RACEseq_virus_v3.4, july 2022
The RACEseq_virus pipeline:
- measures polyA tail length,
- detects other 3' untemplated nucleotides
- maps mRNA 3' end extremity when polyA < 30As (optional).
Originally this pipeline was developped to analyze 5' RACEseq results. In this version, a pipeline was added to analyse 5' extremities (plus or minus strand), to detect and measure potential oligoU that is complementary to the polyA and to detect other 3' untemplated nucleotides.
There are 3 different available options for 3' RACEseq analysis:
- Option A for non-polyadenylated RNAs: read 2 are mapped to determine 3' end position. Up to 30 nt are trimmed from the read 2 to identify 3' non templated nucleotides
- Option B1B2 for polyadenylated RNAs: read 2 are mapped to determine 3' end composition. Up to 30 nt are trimmed from the read 2 to identify 3' non templated nucleotides. For unmapped read 2, a poly(A) of a minimum of 8 nt is searched in the read 2.
- Option B2 for polyadenylated RNAs: read 2 are not mapped (for example, when no reference sequence is available).

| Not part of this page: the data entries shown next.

Lemma small_accepts : exists s, small_steps small_launched
  (mkProcess (rw_lib small_listened.2.1, rw_objs small_listened.2.1) (Ret None, s) small_listened.2.2).
Proof.
  pose proof (main_runs any_answer 2 1 small_answer small_task (fun _ _ => false)
    small_answer_lawful small_task_lawful (fun _ _ _ => I) small_main small_world newcomer []
    (commanded newcomer 1 [$"listen"]) small_world_ok) as H.
  assert (small_listened.1 = Some None) as Er by (vm_compute; reflexivity).
  fold small_listened in H. revert Er H. pose proof small_main_early as HE. revert HE.
  destruct small_listened as [r [W ps]]. cbn [fst snd]. intros HE -> H.
  destruct H as (x & [= <-] & Hsteps); [|exact HE|by exists (rw_go W)].
  apply main_spec; [exact small_loopback|exact small_grow_bound|reflexivity|reflexivity|reflexivity|cbn; lia|reflexivity].
Qed.

Lemma small_first : length small_listened.2.2 = 2%nat /\ small_listened.2.2 !! 0%nat = Some first_peer.
Proof.
  assert (length small_listened.2.2 = 2%nat) as Hlen by (vm_compute; reflexivity). split; [done|].
  unfold first_peer. destruct (small_listened.2.2 !! 0%nat) as [g|] eqn:E; [done|].
  apply lookup_ge_None in E. lia.
Qed.

Lemma small_served_facts : small_served.1 = Some None /\ early small_served.2 /\ room 2 (rw_lib small_served.2) /\
  next_handle (rw_lib small_listened.2.1) <= 1 + 3 * Z.of_nat (rw_count small_listened.2.1) /\
  sent_on 10 (rw_go small_served.2) = $"helhel".
Proof.
  unfold early, room. rewrite <-!Z.ltb_lt, <-Z.leb_le.
  split; [vm_compute; reflexivity|]. split; [vm_compute; reflexivity|]. split; [vm_compute; reflexivity|].
  split; vm_compute; reflexivity.
Qed.

(** Two peers accepted, and the goroutine of the first after its rounds. *)
Lemma small_serves : exists st, small_steps small_launched st /\ length (p_peers st) = 2%nat /\ room 2 (p_lib st).1 /\
  exists conn s, p_peers st !! 0%nat = Some (conn, (Ret None, s)) /\ sent_on 10 s = $"helhel".
Proof.
  destruct small_accepts as [s Hsteps]. destruct small_first as [Hlen Hi].
  destruct small_served_facts as (Er & HE & HR & HN & Hsent).
  pose proof (steps_ok any_answer 2 1 small_grow 1 3 [$"listen"] _ _ ltac:(lia) Hsteps) as Hok.
  assert (first_peer = (first_peer.1, (first_peer.2.1, first_peer.2.2))) as Ef by (by destruct first_peer as [? [? ?]]).
  rewrite Ef in Hi.
  pose proof (server_runs any_answer 2 1 small_grow 1 3 [$"listen"] small_answer small_task (fun _ _ => false)
    small_answer_lawful small_task_lawful (fun _ _ _ => I) (rw_lib small_listened.2.1, rw_objs small_listened.2.1)
    (Ret None, s) small_listened.2.2 0 first_peer.1 first_peer.2.1 first_peer.2.2 (rw_count small_listened.2.1)) as H.
  specialize (H (Hok (launched_ok 2 1 small_grow 1 2 3 false true [$"listen"] small_loopback small_grow_bound
    ltac:(reflexivity) ltac:(lia))) eq_refl Hi HN).
  cbn [fst snd] in H. fold first_world small_served in H. revert H Er HE HR Hsent.
  destruct small_served as [r W']. cbn [fst snd]. intros H Er HE HR Hsent.
  destruct (H HE) as (x & Ex & Hserved). rewrite Er in Ex. injection Ex as <-.
  eexists. split; [etransitivity; [exact Hsteps|exact Hserved]|]. cbn [p_peers p_lib fst].
  split; [by rewrite length_insert|]. split; [exact HR|].
  exists first_peer.1, (rw_go W'). split; [|exact Hsent].
  apply list_lookup_insert_eq. rewrite Hlen. lia.
Qed.

(** ** Witnesses *)

Example listen_serves_each_peer_witness :
  exists st, small_steps small_launched st /\ length (p_peers st) = 2%nat /\
    NoDup (map conn_obj (conns st)) /\
    exists conn p s, p_peers st !! 0%nat = Some (conn, (p, s)) /\ p = Ret None /\ sent_on 10 s = $"helhel" /\
      ((exists r s0, p = Ret r /\
          exchanged (told s0) (fun out inn => out `prefix_of` inn /\ (r = None \/ r = Some None -> out = inn)) s) \/
       goes_on any_answer (p_lib st) p s \/ exists ch, waits_on ch p /\ in_flight (p_lib st).1 s ch).
Proof.
  destruct small_serves as (st & Hsteps & Hlen & HR & conn & s & Hi & Hs).
  destruct (listen_serves_each_peer any_answer 2 1 small_grow 1 2 3 false true [$"listen"] st
    small_loopback small_grow_bound eq_refl (le_n 1) Hsteps HR) as (Hnd & _ & Hpeers & _).
  exists st. split; [exact Hsteps|]. split; [exact Hlen|]. split; [exact Hnd|].
  exists conn, (Ret None), s. split; [exact Hi|]. split; [reflexivity|]. split; [exact Hs|].
  exact (Hpeers 0%nat conn (Ret None) s Hi).
Defined.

A poly(A) of a minimum of 8 nt is searched in the read 2.
There is also a fourth option that allow analyzing 5' RACE data :
- Option 5RACE to analyze 5' RACEseq results: Read 2 are mapped to determine 3' end composition. Up to 30 nt are trimmed from the read 2 to identify 3' non templated nucleotides. For unmapped read 2, a poly(U) of a minimum of 8 nt is searched in the read 2.
- Python 2.7 (Conversion in python 3 is in progress and will be available for the following version)
- Python librairies:
Open the configuration file named config.confand adjust:
-
Data directories for python scripts, read 1 and 2 fastq files, output processed results and the file with reference sequences for read 2 mapping (provided as .fasta file, see example below).
-
Nucleotidic sequence (20 nt or more) that will be searched in the read 1. One line per target.
-
The list of target that will be analyzed. Each name must be preceded by a dollar sign and separated by one space (e.g.
list_target="$PVX $TCV $TuMV"). -
Selected option:
- "A" -> for non-polyadenylated RNA
- "B2" -> for polyadenylated RNA for which reference sequence is non available
- "B1B2" -> for polyadenylated RNA for which reference sequence is available
- "5RACE" -> for 5' RACEseq results
-
Number of other nucleotides accepted in the poly(A) tail (e.g.
Nb_mm=1).
NB: Pay attention to mispelling errors! Target names must be identical everywhere (including in the header of the fasta sequence of the reference file). Also, pay atention to unwanted spaces!
Example of a reference sequence file (.fasta format) :
To run the pipeline :
- Open the terminal and go to the directory were your
config.conffile is stored. - Execute the script
pipeline_virus.shby indicating the correct path on your computer
cd Home/Documents/My_analysis/ # Where my configuration file is placed
Users/Home/Documents/RACEseq/pipeline_virus.sh # Indicate the correct path on your computer- Final output files indicate for each read the target mRNA, the tail length, and the composition of potential other 3' untemplated nucleotides. These files will be placed in the
process_results/folder of the output directory. According to the selected option, several folders can be found :- Folders named
mapped_reads/andposition/. These folders contain result files for read 2 successfully mapped onto the reference sequences. The two files are identical except that files inposition/folder contain a supplemental column with the position of RNA 3' ends. - Folder named
polyA_reads/(for 'B1B2' or 'B2' options). This folder contains result files for read 2 for which poly(A) of at least 8 nt were found. - Folder named
combined/(for 'B1B2' option). This folder contains result files combining results frommapped_reads/andpolyA_reads/. - Folder named
filtered_out_results/where sequences lost during the last analysis step are stored.
- Folders named
- Import final results as data frames in R and enjoy analyzing and graph creating!